In Hialeah, FL, Election Day is less than a month away and people are starting to pay attention. On November 5th, the citizens, most of whom have Cuban roots, will choose whether to keep the same politicians or elect a new mayor and two new councilmen. Signs are visible all over the fifth largest city of Florida, ads are all over the local TV and newspapers, and scandals are coming out weekly.
There are three candidates running for Mayor. However most of the media has been focusing on another Hialeah race that promises to be much closer than the mayoral seat, which is probably poised to remain in the hands of incumbent Carlos Hernandez for another four years. Instead, the focus has been shifting on the election for the Group VI Council Seat, which opposes incumbent Paul B. Hernandez to young challenger Marcos Miralles.
Paul "Pablito" Hernandez has been accused of several scandals in the past few weeks. At first, there was the investigation made by an anonymous group that launched the website www.PaulBHernadez.com, where it is unveiled that the incumbent's campaign contributions all come from corporations benefiting from contracts with the City of Hialeah. The Babcock Park controversy, where several activist groups attacked the councilman for wanting to renew a contract with an over-charging and inefficient company to teach baseball lessons, did not help his image.
Last week, his opponent, 19-year-old candidate Marcos Miralles, revealed a new charge against the Councilman. It turns out the City approved a $52,000 purchase of bleachers that ended up unused for an event organized by the Mayor. Councilman Pablito Hernandez had previously stated that those bleachers were donated to the City, but an anonymous public employee sent a receipt to Miralles showing otherwise.
These are many reasons why Pablito would be hiding under his shell. Since the opening of his campaign office a couple of weeks ago, he has been almost a no-show in the City. And now, according to Marcos Miralles's campaign, the incumbent has refused to debate more than once.

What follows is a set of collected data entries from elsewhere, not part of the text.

(* ===== verification/WifiStart.v ===== *)
(** * Starting and stopping the radio (libapcfg/wifiuti.c)

    Loading the module, finding a channel, making the access points of the
    operation mode, and taking them down.  The scripts are run in between, and
    some of what they leave is read back; what the shell makes of a command, and
    what the kernel answers, is [Board]. *)

From S2P Require Import Prelude CLib Utility FileSys CfgStore ApCfgSys ApCfgWlan ApCfgLists AplFlag Apply WifiScript WifiSecurity.

Class Board : Type := {
  (** the machine when a shell command has ended *)
  shell_effect : cstr → sys → sys;
  (** [ioctl(SIOCGIFHWADDR)] of an interface: six bytes *)
  if_hwaddr : cstr → option bytes;
  (** the bytes behind [vapStr] on the stack of [wlanStart] that nothing else uses *)
  vapStr_slack : nat;
}.

Definition VAP_STR_LEN : nat := 5.
Definition CTRY_DEFAULT : Z := 0.

Section start.
Context {store : CfgStore sys} {board : Board}.

Definition run_shell (cmd : cstr) : M sys () := _ ← FileSys.system cmd; modS (shell_effect cmd).

(** [while((fp=fopen(path,"r"))==NULL);] *)
Definition fopen_wait (path : cstr) : M sys bytes :=
  fp ← read_file path;
  match fp with Some data => mret data | None => stuckM end.

(** A loop over the lines of a file, each cut to its first [5] characters. *)
Fixpoint each_line (fuel : nat) (data : bytes) (body : cstr → M sys ()) : M sys () :=
  match fuel with
  | O => stuckM
  | S fuel' =>
      match fgets 64 data with
      | None => mret tt
      | Some (line, rest) => _ ← body (take 5 line); each_line fuel' rest body
      end
  end.

(** ** Taking down *)

(** The script that takes an interface out of its bridges, if there is one. *)
Definition delif_lines (scriptfile : option cstr) (vapStr : cstr) : M sys () :=
  let fileName := ATH_DELIF ++ "." ++ vapStr in
  have ← access fileName;
  when have (
    _ ← SCRIPT_ADD scriptfile ("chmod +x " ++ fileName);
    _ ← SCRIPT_ADD scriptfile fileName;
    _ ← SCRIPT_ADD scriptfile ("rm -f " ++ fileName);
    SCRIPT_ADD scriptfile "sleep 1").

Definition kill_wscupnpd (scriptfile : option cstr) : M sys () :=
  _ ← SCRIPT_ADD scriptfile ("/usr/bin/killall wscupnpd" ++ quietly);
  SCRIPT_ADD scriptfile ("/usr/bin/killall -9 wscupnpd" ++ quietly).

Definition wlanKillVap (scriptfile : option cstr) (unit vap : Z) : M sys () :=
  let vapStr := ath unit vap in
  _ ← delif_lines scriptfile vapStr;
  _ ← SCRIPT_ADD scriptfile ("ifconfig " ++ vapStr ++ " down" ++ quietly);
  _ ← SCRIPT_ADD scriptfile "sleep 1";
  _ ← SCRIPT_ADD scriptfile ("wlanconfig " ++ vapStr ++ " destroy" ++ quietly);
  _ ← SCRIPT_ADD scriptfile "sleep 3";
  let hostPidFileName := "/tmp/hostapd" ++ vapStr in
  _ ← run_shell ("ps | grep " ++ hostap_name vapStr ++ " | cut -b 1-5 > " ++ hostPidFileName);
  data ← fopen_wait hostPidFileName;
  _ ← each_line (S (length data)) data (λ line, SCRIPT_ADD scriptfile ("kill -9 " ++ line ++ quietly));
  _ ← unlink hostPidFileName;
  when (vap =? 0) (kill_wscupnpd scriptfile).

Definition vaplist : cstr := "iwconfig | grep ath | cut -b 1-5 > ".

Definition wlanKillAllVap (scriptfile : option cstr) : M sys () :=
  let add x := SCRIPT_ADD scriptfile (x ++ quietly) in
  _ ← run_shell (vaplist ++ "/tmp/vaplist.tmp");
  data ← fopen_wait "/tmp/vaplist.tmp";
  _ ← each_line (S (length data)) data (λ line,
        _ ← delif_lines scriptfile line;
        _ ← add ("ifconfig " ++ line ++ " down");
        _ ← SCRIPT_ADD scriptfile "sleep 2";
        add ("wlanconfig " ++ line ++ " destroy"));
  _ ← unlink "/tmp/vaplist.tmp";
  _ ← add "killall hostapd"; _ ← add "killall hostapd.ath01";
  _ ← add "killall hostapd.ath02"; _ ← add "killall hostapd.ath03";
  _ ← add "killall -9 hostapd"; _ ← add "killall -9 hostapd.ath01";
  _ ← add "killall -9 hostapd.ath02"; _ ← add "killall -9 hostapd.ath03";
  kill_wscupnpd scriptfile.

(** [line[4] - '0'] *)
Definition line_vap (line : cstr) : M sys Z :=
  match (line ++ [NUL]) !! 4%nat with Some c => mret (code c - 48) | None => faultM end.

Definition wlanAclListApply (scriptfile : option cstr) : M sys () :=
  let unit := RADIO_24G in
  mode ← apCfgAclModeGet unit 0;
  if Zdiffer mode APCFG_ACL_LOCAL then mret tt
  else
    _ ← run_shell (vaplist ++ "/tmp/vaplistx.tmp");
    data ← fopen_wait "/tmp/vaplistx.tmp";
    _ ← each_line (S (length data)) data (λ line,
          let maccmd x := SCRIPT_ADD scriptfile ("iwpriv " ++ line ++ " maccmd " ++ x ++ " " ++ quietly) in
          _ ← maccmd "3"; _ ← maccmd "1"; _ ← maccmd "6";
          vap ← line_vap line;
          es ← acl_wait unit vap;
          add_macs scriptfile line es);
    unlink "/tmp/vaplistx.tmp".

(** ** The channel *)

(** The current channel and the last one listed. *)
Fixpoint scan_channels (fuel : nat) (data : bytes) (maxChan : Z) : outcome (Z * Z) :=
  match fuel with
  | O => Stuck
  | S fuel' =>
      match fgets 32 data with
      | None => Done (0, maxChan)
      | Some (line, rest) =>
          if bool_decide (line = "available frequencies :" ++ [nl]) then scan_channels fuel' rest maxChan
          else if bool_decide (line = "current:" ++ [nl]) then
            let line := match fgets 32 rest with Some (l, _) => l | None => line end in
            Done (atoi line, maxChan)
          else scan_channels fuel' rest (atoi line)
      end
  end.

(** [apCfgChannelOffsetGet(unit)] compared. *)
Definition offset_is (unit : Z) (s : cstr) : M sys bool :=
  off ← apCfgChannelOffsetGet unit; mret (bool_decide (off = s)).

Definition wlanCorrectChannelApply (unit : Z) : M sys () :=
  w ← apCfgChannelWidthModeGet unit;
  if w =? 0 then mret tt
  else
    lst ← access "/tmp/chan_list";
    curr ← (if (lst : bool) then access "/tmp/chan_curr" else mret false);
    if negb curr then mret tt
    else
      data ← fopen_wait "/tmp/chan_list";
      r ← liftO (scan_channels (S (length data)) data 0);
      let '(curChan, maxChan) := (r : Z * Z) in
      auto ← apCfgAutoChannelGet unit;
      wrong ← (if auto =? 0 then c ← apCfgRadioChannelGet unit; mret (Zdiffer c curChan) else mret false);
      _ ← when wrong (
            _ ← run_shell "scapply close";
            _ ← apCfgRadioChannelSet unit curChan;
            run_shell "scapply open");
      w ← apCfgChannelWidthModeGet unit;
      if w =? 0 then mret tt
      else
        _ ← run_shell "scapply close";
        low ← (if curChan - 1 <? 4 then offset_is unit "-1" else mret false);
        _ ← when low (_ ← apCfgChannelOffsetSet unit "1"; mret tt);
        high ← (if maxChan - curChan <? 4 then offset_is unit "1" else mret false);
        _ ← when high (_ ← apCfgChannelOffsetSet unit "-1"; mret tt);
        run_shell "scapply open".

(** ** The module *)

(** The interface whose address [getMgtBrInfo] (libutility) asks for. *)
Definition mgt_if : M sys cstr :=
  fp ← read_file "/tmp/vlan.conf";
  match fp with
  | None => mret ("br0" : cstr)
  | Some data =>
      match fgets 64 data with
      | None => faultM
      | Some (l1, rest) =>
          let line := match fgets 64 rest with Some (l2, _) => l2 | None => l1 end in
          mret ("br" ++ dec (atoi line))
      end
  end.

(** [if_info.mac], "%02hhX:..." of the address; not written when there is none. *)
Definition getMgtBrInfo_mac : M sys cstr :=
  name ← mgt_if;
  match if_hwaddr name with
  | Some hw => r ← liftO (macAddrToString hw (Some (":" : cstr))); let '(_, s) := (r : Z * cstr) in mret s
  | None => faultM
  end.

Definition wlanModuleLoad (scriptfile : option cstr) (unit : Z) : M sys Z :=
  let add := SCRIPT_ADD scriptfile in
  c ← apCfgCountryCodeGet;
  let countryid := wrap32 c in
  let countryid := if 1000 <? countryid then countryid - 1000 else countryid in
  _ ← (if countryid =? 392 then add "/etc/ath/ath_MOD_load_JP" else add "/etc/ath/ath_MOD_load");
  _ ← when (Zdiffer countryid CTRY_DEFAULT)
        (add ("iwpriv wifi" ++ dec unit ++ " setCountryID " ++ dec (sint32 countryid)));
  mac ← getMgtBrInfo_mac;
  macStr ← liftO (scMacStr17ToStr12 mac);
  _ ← run_shell (take 1023 ("echo " ++ macStr ++ " > /tmp/wsc_mac"));
  hw ← liftO (scHexs2Chars mac 6 true None);
  r ← liftO (macAddrToString (mac_plus_one hw) None);
  let '(_, mac) := (r : Z * cstr) in
  _ ← add ("/sbin/ifconfig wifi0 hw ether " ++ mac);
  _ ← add ("/sbin/ifconfig wifi0 txqueuelen " ++ dec 1000);
  _ ← add "/usr/sbin/rc balance restart&";
  mret 0.

(** ** Starting *)

(** [sprintf(vapStr, ...)] in [wlanStart]: five bytes. *)
Definition vap_str (s : cstr) : M sys cstr := strcpy_buf (VAP_STR_LEN + vapStr_slack) s.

The first debate proposal was done by MundoFox, a national TV station with a local branch known as WGEN-TV. Reporter Veronica Paysse asked both candidates to gather for a debate, but Pablito refused the offer.
The second time around, the question was asked by a CNN Latino reporter who asked whether a debate is scheduled. "I won't debate him until my opponent apologizes to the City Clerk for his comments about corruption in the city," he said in a shaky Spanish.
"My team has been trying to organize a debate for quite some time. I want a debate. I want to give the people of Hialeah the opportunity to compare both my opponent and I. But every time we ask, we feel like we are talking to a wall. I don't want to end up going to Election Day with only negative material as a tool for comparison," says the young Miralles.